Below this line is a set of entries; quote exactly the lines from the line that contains "(t : hdr_types_t) (h" to the line that contains "Definition _th12_ : Z := 0x203a6874.", both lines included.
BEGIN DATA FOR ANALYSIS
(* ===== verification/HName.v ===== *)
(** * Names of header fields: parse_hname2.c, keys.h, the macros case_*.h, and
    the types of hf.h

    Every macro is one definition.  The code of a macro is a [code]: it takes
    [p], [val] and the header field, and ends with a [return] or a [goto]; a
    macro whose code may go on takes what follows it as an argument. *)

From S2P Require Export ParserF.

(** ** hf.h *)
Inductive hdr_types_t :=
| HDR_ERROR_T
| HDR_OTHER_T
| HDR_VIA_T
| HDR_VIA2_T
| HDR_TO_T
| HDR_FROM_T
| HDR_CSEQ_T
| HDR_CALLID_T
| HDR_CONTACT_T
| HDR_MAXFORWARDS_T
| HDR_ROUTE_T
| HDR_RECORDROUTE_T
| HDR_PATH_T
| HDR_CONTENTTYPE_T
| HDR_CONTENTLENGTH_T
| HDR_AUTHORIZATION_T
| HDR_EXPIRES_T
| HDR_PROXYAUTH_T
| HDR_SUPPORTED_T
| HDR_PROXYREQUIRE_T
| HDR_UNSUPPORTED_T
| HDR_ALLOW_T
| HDR_EVENT_T
| HDR_ACCEPT_T
| HDR_ACCEPTLANGUAGE_T
| HDR_ORGANIZATION_T
| HDR_PRIORITY_T
| HDR_SUBJECT_T
| HDR_USERAGENT_T
| HDR_ACCEPTDISPOSITION_T
| HDR_CONTENTDISPOSITION_T
| HDR_DIVERSION_T
| HDR_RPID_T
| HDR_REFER_TO_T
| HDR_SESSION_EXPIRES_T
| HDR_MIN_SE_T
| HDR_PPI_T
| HDR_PAI_T
| HDR_PRIVACY_T
| HDR_RETRY_AFTER_T
| HDR_CALL_INFO_T
| HDR_WWW_AUTHENTICATE_T
| HDR_PROXY_AUTHENTICATE_T
| HDR_MIN_EXPIRES_T
| HDR_FEATURE_CAPS_T
| HDR_REPLACES_T
| HDR_EOH_T.

#[export] Instance hdr_types_t_eq_dec : EqDecision hdr_types_t.
Proof. solve_decision. Defined.

(** The values of the enumeration; [HDR_VIA1_T] is [HDR_VIA_T]. *)
Definition hdr_num (t : hdr_types_t) : Z :=
  match t with
  | HDR_ERROR_T => -1
  | HDR_OTHER_T => 0
  | HDR_VIA_T => 1
  | HDR_VIA2_T => 2
  | HDR_TO_T => 3
  | HDR_FROM_T => 4
  | HDR_CSEQ_T => 5
  | HDR_CALLID_T => 6
  | HDR_CONTACT_T => 7
  | HDR_MAXFORWARDS_T => 8
  | HDR_ROUTE_T => 9
  | HDR_RECORDROUTE_T => 10
  | HDR_PATH_T => 11
  | HDR_CONTENTTYPE_T => 12
  | HDR_CONTENTLENGTH_T => 13
  | HDR_AUTHORIZATION_T => 14
  | HDR_EXPIRES_T => 15
  | HDR_PROXYAUTH_T => 16
  | HDR_SUPPORTED_T => 17
  | HDR_PROXYREQUIRE_T => 18
  | HDR_UNSUPPORTED_T => 19
  | HDR_ALLOW_T => 20
  | HDR_EVENT_T => 21
  | HDR_ACCEPT_T => 22
  | HDR_ACCEPTLANGUAGE_T => 23
  | HDR_ORGANIZATION_T => 24
  | HDR_PRIORITY_T => 25
  | HDR_SUBJECT_T => 26
  | HDR_USERAGENT_T => 27
  | HDR_ACCEPTDISPOSITION_T => 28
  | HDR_CONTENTDISPOSITION_T => 29
  | HDR_DIVERSION_T => 30
  | HDR_RPID_T => 31
  | HDR_REFER_TO_T => 32
  | HDR_SESSION_EXPIRES_T => 33
  | HDR_MIN_SE_T => 34
  | HDR_PPI_T => 35
  | HDR_PAI_T => 36
  | HDR_PRIVACY_T => 37
  | HDR_RETRY_AFTER_T => 38
  | HDR_CALL_INFO_T => 39
  | HDR_WWW_AUTHENTICATE_T => 40
  | HDR_PROXY_AUTHENTICATE_T => 41
  | HDR_MIN_EXPIRES_T => 42
  | HDR_FEATURE_CAPS_T => 43
  | HDR_REPLACES_T => 44
  | HDR_EOH_T => 45
  end.

(** [struct hdr_field], where [parsed] points to a [P] or is null, and the
    objects that [next] and [sibling] point to have numbers. *)
Record hdr_field (P : Type) := HdrField {
  hdr_type : hdr_types_t;
  hdr_name : str;
  hdr_body : str;
  hdr_len : Z;
  hdr_parsed : option P;
  hdr_next : option nat;
  hdr_sibling : option nat;
}.
Arguments HdrField {P}.
Arguments hdr_type {P}.
Arguments hdr_name {P}.
Arguments hdr_body {P}.
Arguments hdr_len {P}.
Arguments hdr_parsed {P}.
Arguments hdr_next {P}.
Arguments hdr_sibling {P}.

Definition set_type {P} (t : hdr_types_t) (h : hdr_field P) : hdr_field P :=
  HdrField t (hdr_name h) (hdr_body h) (hdr_len h) (hdr_parsed h) (hdr_next h) (hdr_sibling h).
Definition set_name {P} (n : str) (h : hdr_field P) : hdr_field P :=
  HdrField (hdr_type h) n (hdr_body h) (hdr_len h) (hdr_parsed h) (hdr_next h) (hdr_sibling h).
Definition set_name_len {P} (n : Z) (h : hdr_field P) : hdr_field P :=
  set_name (Str (str_s (hdr_name h)) n) h.

(** ** keys.h *)
Definition _even_ : Z := 0x6e657665.
Definition _acce_ : Z := 0x65636361.
Definition _allo_ : Z := 0x6f6c6c61.
Definition _auth_ : Z := 0x68747561.
Definition _oriz_ : Z := 0x7a69726f.
Definition _atio_ : Z := 0x6f697461.
Definition _call_ : Z := 0x6c6c6163.
Definition __id2_ : Z := 0x2064692d.
Definition __id1_ : Z := 0x3a64692d.
Definition __inf_ : Z := 0x666e692d.
Definition _cont_ : Z := 0x746e6f63.
Definition _act2_ : Z := 0x20746361.
Definition _act1_ : Z := 0x3a746361.
Definition _ent__ : Z := 0x2d746e65.
Definition _leng_ : Z := 0x676e656c.
Definition _th12_ : Z := 0x203a6874.
Definition _type_ : Z := 0x65707974.
Definition _cseq_ : Z := 0x71657363.
Definition _expi_ : Z := 0x69707865.
Definition _res2_ : Z := 0x20736572.
Definition _res1_ : Z := 0x3a736572.
Definition _from_ : Z := 0x6d6f7266.
Definition _max__ : Z := 0x2d78616d.
Definition _forw_ : Z := 0x77726f66.
Definition _ards_ : Z := 0x73647261.
Definition _prox_ : Z := 0x786f7270.
Definition _y_au_ : Z := 0x75612d79.
Definition _then_ : Z := 0x6e656874.
Definition _tica_ : Z := 0x61636974.
Definition _thor_ : Z := 0x726f6874.
Definition _izat_ : Z := 0x74617a69.
Definition _ion2_ : Z := 0x206e6f69.
Definition _ion1_ : Z := 0x3a6e6f69.
Definition _y_re_ : Z := 0x65722d79.
Definition _quir_ : Z := 0x72697571.
Definition _reco_ : Z := 0x6f636572.
Definition _rd_r_ : Z := 0x722d6472.
Definition _oute_ : Z := 0x6574756f.
Definition _rout_ : Z := 0x74756f72.
Definition _path_ : Z := 0x68746170.
Definition _supp_ : Z := 0x70707573.
Definition _orte_ : Z := 0x6574726f.
Definition _to12_ : Z := 0x203a6f74.
Definition _unsu_ : Z := 0x75736e75.
Definition _ppor_ : Z := 0x726f7070.
Definition _ted2_ : Z := 0x20646574.
Definition _ted1_ : Z := 0x3a646574.
Definition _via2_ : Z := 0x20616976.
Definition _via1_ : Z := 0x3a616976.
Definition _www__ : Z := 0x2d777777.
Definition _enti_ : Z := 0x69746e65.
Definition _cate_ : Z := 0x65746163.
Definition _pt_l_ : Z := 0x6c2d7470.
Definition _angu_ : Z := 0x75676e61.
Definition _age2_ : Z := 0x20656761.
Definition _age1_ : Z := 0x3a656761.
Definition _orga_ : Z := 0x6167726f.
Definition _niza_ : Z := 0x617a696e.
Definition _tion_ : Z := 0x6e6f6974.
Definition _prio_ : Z := 0x6f697270.
Definition _rity_ : Z := 0x79746972.
Definition _subj_ : Z := 0x6a627573.
Definition _ect2_ : Z := 0x20746365.
Definition _ect1_ : Z := 0x3a746365.
Definition _user_ : Z := 0x72657375.
Definition __age_ : Z := 0x6567612d.
Definition _disp_ : Z := 0x70736964.
Definition _osit_ : Z := 0x7469736f.
Definition _pt_d_ : Z := 0x64617470.
Definition _ispo_ : Z := 0x6f707369.
Definition _siti_ : Z := 0x69746973.
Definition _dive_ : Z := 0x65766964.
Definition _rsio_ : Z := 0x6f697372.
Definition _remo_ : Z := 0x6f6d6572.
Definition _te_p_ : Z := 0x702d6574.
Definition _arty_ : Z := 0x79747261.
Definition _refe_ : Z := 0x65666572.
Definition _r_to_ : Z := 0x6f742d72.
Definition _sess_ : Z := 0x73736573.
Definition _ion__ : Z := 0x2d6e6f69.
Definition _min__ : Z := 0x2d6e696d.
Definition _p_pr_ : Z := 0x72702d70.
Definition _efer_ : Z := 0x72656665.
Definition _red__ : Z := 0x2d646572.
Definition _iden_ : Z := 0x6e656469.
Definition _tity_ : Z := 0x79746974.
Definition _p_as_ : Z := 0x73612d70.
Definition _sert_ : Z := 0x74726573.
Definition _ed_i_ : Z := 0x692d6465.
Definition _dent_ : Z := 0x746e6564.
Definition _ity2_ : Z := 0x20797469.
Definition _ity1_ : Z := 0x3a797469.
Definition _priv_ : Z := 0x76697270.
Definition _acy2_ : Z := 0x20796361.
Definition _acy1_ : Z := 0x3a796361.
Definition _retr_ : Z := 0x72746572.
Definition _y_af_ : Z := 0x66612d79.
Definition _ter2_ : Z := 0x20726574.
Definition _ter1_ : Z := 0x3a726574.
Definition _feat_ : Z := 0x74616566.
Definition _ure__ : Z := 0x2d657275.
Definition _caps_ : Z := 0x73706163.
Definition _repl_ : Z := 0x6c706572.
Definition _aces_ : Z := 0x73656361.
END DATA FOR ANALYSIS
_RESPONSE TO THE EXERCISE_:
Definition set_type {P} (t : hdr_types_t) (h : hdr_field P) : hdr_field P :=
  HdrField t (hdr_name h) (hdr_body h) (hdr_len h) (hdr_parsed h) (hdr_next h) (hdr_sibling h).
Definition set_name {P} (n : str) (h : hdr_field P) : hdr_field P :=
  HdrField (hdr_type h) n (hdr_body h) (hdr_len h) (hdr_parsed h) (hdr_next h) (hdr_sibling h).
Definition set_name_len {P} (n : Z) (h : hdr_field P) : hdr_field P :=
  set_name (Str (str_s (hdr_name h)) n) h.

(** ** keys.h *)
Definition _even_ : Z := 0x6e657665.
Definition _acce_ : Z := 0x65636361.
Definition _allo_ : Z := 0x6f6c6c61.
Definition _auth_ : Z := 0x68747561.
Definition _oriz_ : Z := 0x7a69726f.
Definition _atio_ : Z := 0x6f697461.
Definition _call_ : Z := 0x6c6c6163.
Definition __id2_ : Z := 0x2064692d.
Definition __id1_ : Z := 0x3a64692d.
Definition __inf_ : Z := 0x666e692d.
Definition _cont_ : Z := 0x746e6f63.
Definition _act2_ : Z := 0x20746361.
Definition _act1_ : Z := 0x3a746361.
Definition _ent__ : Z := 0x2d746e65.
Definition _leng_ : Z := 0x676e656c.
Definition _th12_ : Z := 0x203a6874.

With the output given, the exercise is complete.